Exercise instructions: Write out the stretch of lines below that begins at the line with "(** * The mempool" and ends at the line with "Transactions wait in", including both, exactly as given and nothing more.
The data section start
(* ===== verification/OrderbookProps.v ===== *)
(** * Orderbooks: producers, validators and rollback agree

    The account database under clearing (its payments commute), what undoing a
    thunk restores, and the properties of Orderbook.v: a validator accepts the
    commitment of a producer and reaches the same orderbook, and rolling a
    block back restores the orderbook before the block. *)
From stdpp Require Import base gmap list strings sorting.
From S2P Require Import Prelude Types PriceArith Asset SeqTracker Accounts AccountLmdb Database Offers Clearing Demand DbView SerialManager Orderbook.

(** ** Payments on the account database *)
Section MemoryPayments.
Context {T : Type} `{SequenceTrackerRefines T} {CT : Type} `{MerkleTrie AccountCommitment CT} {L : Type} `{LMDBInstance L}.
Abbreviation DB := (MemoryDatabase.t T CT L).
Implicit Types db : DB.

#[export] Instance db_equiv_equivalence : Equivalence (db_equiv (T := T) (TR := CT) (L := L)).
Proof.
  split.
  - intros db. by constructor.
  - intros db db' [E1 E2 E3 E4 E5 E6 E7]. by constructor.
  - intros d1 d2 d3 [A1 A2 A3 A4 A5 A6 A7] [B1 B2 B3 B4 B5 B6 B7]. constructor; try congruence.
    by transitivity (MemoryDatabase.database d2).
Qed.

Lemma set_database_equiv db db' xs ys :
  db_equiv db db' -> Forall2 (≡) xs ys ->
  db_equiv (MemoryDatabase.set_database db xs) (MemoryDatabase.set_database db' ys).
Proof. intros [] ?. by constructor. Qed.

Lemma transfer_swap (a : UserAccount.t T) k x k' x' :
  UserAccount.transfer_available (UserAccount.transfer_available a k x) k' x' ≡
  UserAccount.transfer_available (UserAccount.transfer_available a k' x') k x.
Proof.
  destruct (UserAccount.transfer_frame a k x) as (E1 & E2 & E3 & E4), (UserAccount.transfer_frame a k' x') as (F1 & F2 & F3 & F4).
  destruct (UserAccount.transfer_frame (UserAccount.transfer_available a k x) k' x') as (G1 & G2 & G3 & G4),
    (UserAccount.transfer_frame (UserAccount.transfer_available a k' x') k x) as (I1 & I2 & I3 & I4).
  apply UserAccount.equiv_intro; try congruence. intros n. rewrite !UserAccount.transfer_asset_of.
  generalize (Z.to_nat k) as p, (Z.to_nat k') as q. intros p q.
  repeat case_decide; subst; try done. unfold RevertableAsset.transfer_available. f_equal. cbn [RevertableAsset.available].
  rewrite !i64_add_l. f_equal. lia.
Qed.
(* ===== verification/FilterProps.v ===== *)
(** * What the transaction filter decides

    [FilterLog.add_txs] in any division of the transactions over threads: which
    entry an account ends with, when the filter lets its transactions through, and
    that accepted transactions do not get in each other's way. *)
From stdpp Require Import base gmap list strings sorting.
From S2P Require Import Prelude RecyclingTrie Types Asset SeqTracker Accounts AccountLmdb Database Filtering.
Import AccountFilterEntry.

(** ** Ascending iteration *)
#[local] Instance first_le_total {A} : Total (first_le (A := A)).
Proof. intros a b. unfold first_le. lia. Qed.
Lemma ascending_permutation {A} (m : gmap Z A) : ascending m ≡ₚ map_to_list m.
Proof. apply merge_sort_Permutation. Qed.
Lemma ascending_elem {A} (m : gmap Z A) k v : (k, v) ∈ ascending m <-> m !! k = Some v.
Proof. rewrite ascending_permutation. apply elem_of_map_to_list. Qed.
Lemma ascending_values_nodup {A} (m : gmap Z A) (key : A -> Z) :
  map_Forall (fun k v => key v = k) m -> NoDup (ascending m).*2.
Proof.
  intros Hk. rewrite ascending_permutation. apply NoDup_fmap_2_strong; [|apply NoDup_map_to_list].
  intros [k1 v1] [k2 v2] H1%elem_of_map_to_list H2%elem_of_map_to_list Hv. simpl in Hv. subst v2.
  f_equal. by rewrite <- (Hk _ _ H1), <- (Hk _ _ H2).
Qed.

(** ** The specification: what the accepted transactions of an account need *)
Definition source (tx : SignedTransaction) : Z := sourceAccount (metadata (transaction tx)).
Definition seqno (tx : SignedTransaction) : Z := sequenceNumber (metadata (transaction tx)).

Definition op_need (asset : Z) (op : Operation) : Z :=
  match op with
  | CREATE_ACCOUNT op => if decide (asset = MemoryDatabase.NATIVE_ASSET) then Z.max 0 (startingBalance op) else 0
  | CREATE_SELL_OFFER op => if decide (asset = sellAsset (cso_category op)) then Z.max 0 (cso_amount op) else 0
  | PAYMENT op => if decide (asset = pay_asset op) then Z.max 0 (pay_amount op) else 0
  | _ => 0
  end.
Definition tx_need (asset : Z) (tx : SignedTransaction) : Z :=
  sum_by (op_need asset) (operations (transaction tx))
  + if decide (asset = MemoryDatabase.NATIVE_ASSET) then Z.max 0 (maxFee (transaction tx)) else 0.

Definition op_cancels (op : Operation) : option Z :=
  match op with CANCEL_SELL_OFFER op => Some (can_offerId op) | _ => None end.
Definition op_creates (op : Operation) : option Z :=
  match op with CREATE_ACCOUNT op => Some (newAccountId op) | _ => None end.
Definition tx_cancels (tx : SignedTransaction) : list Z := omap op_cancels (operations (transaction tx)).
Definition tx_creates (tx : SignedTransaction) : list Z := omap op_creates (operations (transaction tx)).

Definition known_op (op : Operation) : Prop := match op with OTHER_OPERATION _ => False | _ => True end.
Definition known_ops (tx : SignedTransaction) : Prop := Forall known_op (operations (transaction tx)).

(** The transactions of [l] that the account [a] has not committed yet. *)
Definition pending (a c : Z) (l : list SignedTransaction) (tx : SignedTransaction) : Prop :=
  tx ∈ l /\ source tx = a /\ c < seqno tx.
Definition conflicting a c l : Prop :=
  exists tx1 tx2, pending a c l tx1 /\ pending a c l tx2 /\ seqno tx1 = seqno tx2 /\ tx1 <> tx2.
(** One transaction per sequence number. *)
Definition kept a c l (m : gmap Z SignedTransaction) : Prop :=
  forall n tx, m !! n = Some tx <-> pending a c l tx /\ seqno tx = n.
(* ===== verification/Mempool.v ===== *)
(** * The mempool (src/mempool/mempool.h, .cc, mempool_transaction_filter.h, .cc,
      mempool_cleaner.cc)

    Transactions wait in chunks.  New ones go to a buffer of chunks that is pushed
    to the mempool between blocks; block production marks the transactions of a
    chunk that are done, and the cleaner removes them and joins small chunks.  The
    loops overwrite the slot they remove with the last one. *)
From stdpp Require Import base gmap list strings.
From S2P Require Import Prelude Types Asset SeqTracker Accounts AccountLmdb Database.

Module MempoolChunk.
Record t := mk { txs : list SignedTransaction; confirmed_txs_to_remove : list bool }.
Implicit Types c : t.

Definition of_txs (l : list SignedTransaction) : t := mk l [].
Definition size c : Z := Z.of_nat (length (txs c)).

(** [v[i] = v.back(); v.pop_back();] *)
Definition swap_out {A} (v : list A) (i : nat) : option (list A) :=
  x ← last v; if decide (i < length v)%nat then Some (take (length v - 1) (<[i := x]> v)) else None.

(** The loop over the flags: state, index and number removed so far; the flags left
    to visit are at most the fuel. *)
Fixpoint remove_loop (fuel : nat) c (i : nat) (num_removed : Z) : result (t * Z) :=
  match fuel, confirmed_txs_to_remove c !! i with
  | S fuel, Some true =>
      match swap_out (confirmed_txs_to_remove c) i, swap_out (txs c) i with
      | Some flags, Some l => remove_loop fuel (mk l flags) i (num_removed + 1)
      | _, _ => Throw "no such transaction"
      end
  | S fuel, Some false => remove_loop fuel c (S i) num_removed
  | _, _ => Ok (c, num_removed)
  end.
Definition remove_confirmed_txs c : result (t * Z) := remove_loop (length (confirmed_txs_to_remove c)) c 0 0.

Definition set_confirmed_txs c (bitmap : list bool) : result t :=
  if decide (length bitmap = length (txs c)) then Ok (mk (txs c) bitmap) else Throw "size mismatch: bitmap vs txs".
Definition clear_confirmed_txs_bitmap c : t := mk (txs c) [].

Definition join c (other : t) : t :=
  mk (txs c ++ txs other) (confirmed_txs_to_remove c ++ confirmed_txs_to_remove other).

Section Filter.
Variable check_transaction : SignedTransaction -> bool.
Fixpoint filter_loop (fuel : nat) c (i : nat) (num_removed : Z) : t * Z :=
  match fuel, txs c !! i with
  | S fuel, Some tx =>
      if check_transaction tx then
        match swap_out (txs c) i with
        | Some l => filter_loop fuel (mk l (confirmed_txs_to_remove c)) i (num_removed + 1)
        | None => (c, num_removed)
        end
      else filter_loop fuel c (S i) num_removed
  | _, _ => (c, num_removed)
  end.
Definition filter c : t * Z := filter_loop (length (txs c)) c 0 0.
End Filter.
End MempoolChunk.
Abbreviation Chunk := MempoolChunk.t.

(** ** Transactions that can no longer be accepted *)
Section TransactionFilter.
Context {T : Type} `{SequenceTracker T} {TR : Type} `{MerkleTrie AccountCommitment TR} {L : Type} `{LMDBInstance L}.

(** True to remove. *)
Definition check_transaction (db : MemoryDatabase.t T TR L) (tx : SignedTransaction) : bool :=
  match MemoryDatabase.lookup_user db (sourceAccount (metadata (transaction tx))) with
  | None => false
  | Some idx =>
      match MemoryDatabase.get_last_committed_seq_number db idx with
      | Some last_committed_seq_num => sequenceNumber (metadata (transaction tx)) <=? last_committed_seq_num
      | None => false
      end
  end.
End TransactionFilter.

Module Mempool.
Record t := mk {
  mempool : list Chunk;
  buffered_mempool : list Chunk;
  mempool_size : Z;
  buffer_size : Z;
  TARGET_CHUNK_SIZE : Z;
  MAX_MEMPOOL_SIZE : Z
}.
Implicit Types m : t.

Definition new (target max : Z) : t := mk [] [] 0 0 target max.
Definition set_mempool m (l : list Chunk) : t :=
  mk l (buffered_mempool m) (mempool_size m) (buffer_size m) (TARGET_CHUNK_SIZE m) (MAX_MEMPOOL_SIZE m).
Definition size m : Z := mempool_size m.
Definition total_size m : Z := u64 (buffer_size m + size m).
Definition num_chunks m : nat := length (mempool m).
Definition log_tx_removal m (removed_count : Z) : t :=
  mk (mempool m) (buffered_mempool m) (u64 (mempool_size m - removed_count)) (buffer_size m)
    (TARGET_CHUNK_SIZE m) (MAX_MEMPOOL_SIZE m).

Definition add_to_mempool_buffer_nolock m (chunk : list SignedTransaction) : t :=
  mk (mempool m) (buffered_mempool m ++ [MempoolChunk.of_txs chunk]) (mempool_size m)
    (u64 (buffer_size m + Z.of_nat (length chunk))) (TARGET_CHUNK_SIZE m) (MAX_MEMPOOL_SIZE m).

(** Chunk [i] holds the transactions from [i * TARGET_CHUNK_SIZE] on; the loop runs
    once more than there are full chunks. *)
Definition chunk_at m (txs : list SignedTransaction) (i : nat) : list SignedTransaction :=
  let target := Z.to_nat (TARGET_CHUNK_SIZE m) in
  let min_idx := (i * target)%nat in
  let max_idx := Nat.min (length txs) ((i + 1) * target) in
  take (max_idx - min_idx) (drop min_idx txs).
Definition chunkify_and_add_to_mempool_buffer m (txs : list SignedTransaction) : result t :=
  if TARGET_CHUNK_SIZE m =? 0 then Throw "division by zero"
  else
    let n := (length txs / Z.to_nat (TARGET_CHUNK_SIZE m))%nat in
    Ok (foldl (fun m i => add_to_mempool_buffer_nolock m (chunk_at m txs i)) m (seq 0 (S n))).

Fixpoint push_loop (buffered : list Chunk) m : t :=
  match buffered with
  | [] => m
  | front :: rest =>
      let cur_sz := mempool_size m in
      let m := mk (mempool m ++ [front]) rest (u64 (mempool_size m + MempoolChunk.size front))
        (u64 (buffer_size m - MempoolChunk.size front)) (TARGET_CHUNK_SIZE m) (MAX_MEMPOOL_SIZE m) in
      if MAX_MEMPOOL_SIZE m <? cur_sz then m else push_loop rest m
  end.
Definition push_mempool_buffer_to_mempool m : t := push_loop (buffered_mempool m) m.

(** Every round drops a chunk or moves [i] on. *)
Fixpoint join_loop (fuel : nat) (target : Z) (l : list Chunk) (i : nat) : list Chunk :=
  match fuel, l !! i, l !! S i with
  | S fuel, Some a, Some b =>
      if MempoolChunk.size a + MempoolChunk.size b <? target then
        match last l with
        | Some back => join_loop fuel target (take (length l - 1) (<[S i := back]> (<[i := MempoolChunk.join a b]> l))) i
        | None => l
        end
      else join_loop fuel target l (S i)
  | _, _, _ => l
  end.
Definition join_small_chunks m : t :=
  set_mempool m (join_loop (length (mempool m)) (TARGET_CHUNK_SIZE m) (mempool m) 0).

(** The ranges of the parallel loop only share the counter. *)
Fixpoint remove_all (l : list Chunk) : result (list Chunk * Z) :=
  match l with
  | [] => Ok ([], 0)
  | c :: l =>
      let* q := MempoolChunk.remove_confirmed_txs c in
      let* r := remove_all l in
      Ok (q.1 :: r.1, q.2 + r.2)
  end.
Definition remove_confirmed_txs m : result t :=
  let* q := remove_all (mempool m) in
  Ok (log_tx_removal (set_mempool m q.1) q.2).

Fixpoint drop_loop (l : list Chunk) (num_to_drop dropped : Z) : list Chunk * Z :=
  match l with
  | [] => ([], dropped)
  | c :: rest => if dropped <? num_to_drop then drop_loop rest num_to_drop (dropped + MempoolChunk.size c) else (l, dropped)
  end.
Definition drop_txs m (num_to_drop : Z) : t :=
  let '(l, dropped) := drop_loop (mempool m) num_to_drop 0 in log_tx_removal (set_mempool m l) dropped.

(** One pass of the filter thread; [cancelled] is what the threads read of
    [cancel_background_filter], chunk by chunk. *)
Fixpoint filter_chunks (check : SignedTransaction -> bool) (l : list Chunk) (cancelled : list bool) : list Chunk * Z :=
  match l with
  | [] => ([], 0)
  | c :: l =>
      let q := if default false (head cancelled) then (c, 0) else MempoolChunk.filter check c in
      let r := filter_chunks check l (tail cancelled) in
      (q.1 :: r.1, q.2 + r.2)
  end.
Definition filter_pass (check : SignedTransaction -> bool) m (cancelled : list bool) : t :=
  let q := filter_chunks check (mempool m) cancelled in log_tx_removal (set_mempool m q.1) q.2.

(** [MempoolCleaner::run], one round. *)
Definition clean m : result t := let* cleaned := remove_confirmed_txs m in Ok (join_small_chunks cleaned).

(** [mempool[i].set_confirmed_txs(bitmap)] *)
Definition mark m (i : nat) (bitmap : list bool) : result t :=
  match mempool m !! i with
  | Some c => let* c := MempoolChunk.set_confirmed_txs c bitmap in Ok (set_mempool m (<[i := c]> (mempool m)))
  | None => Throw "vector::at"
  end.
End Mempool.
The data section end
Answer:
(** * The mempool (src/mempool/mempool.h, .cc, mempool_transaction_filter.h, .cc,
      mempool_cleaner.cc)

    Transactions wait in chunks.  New ones go to a buffer of chunks that is pushed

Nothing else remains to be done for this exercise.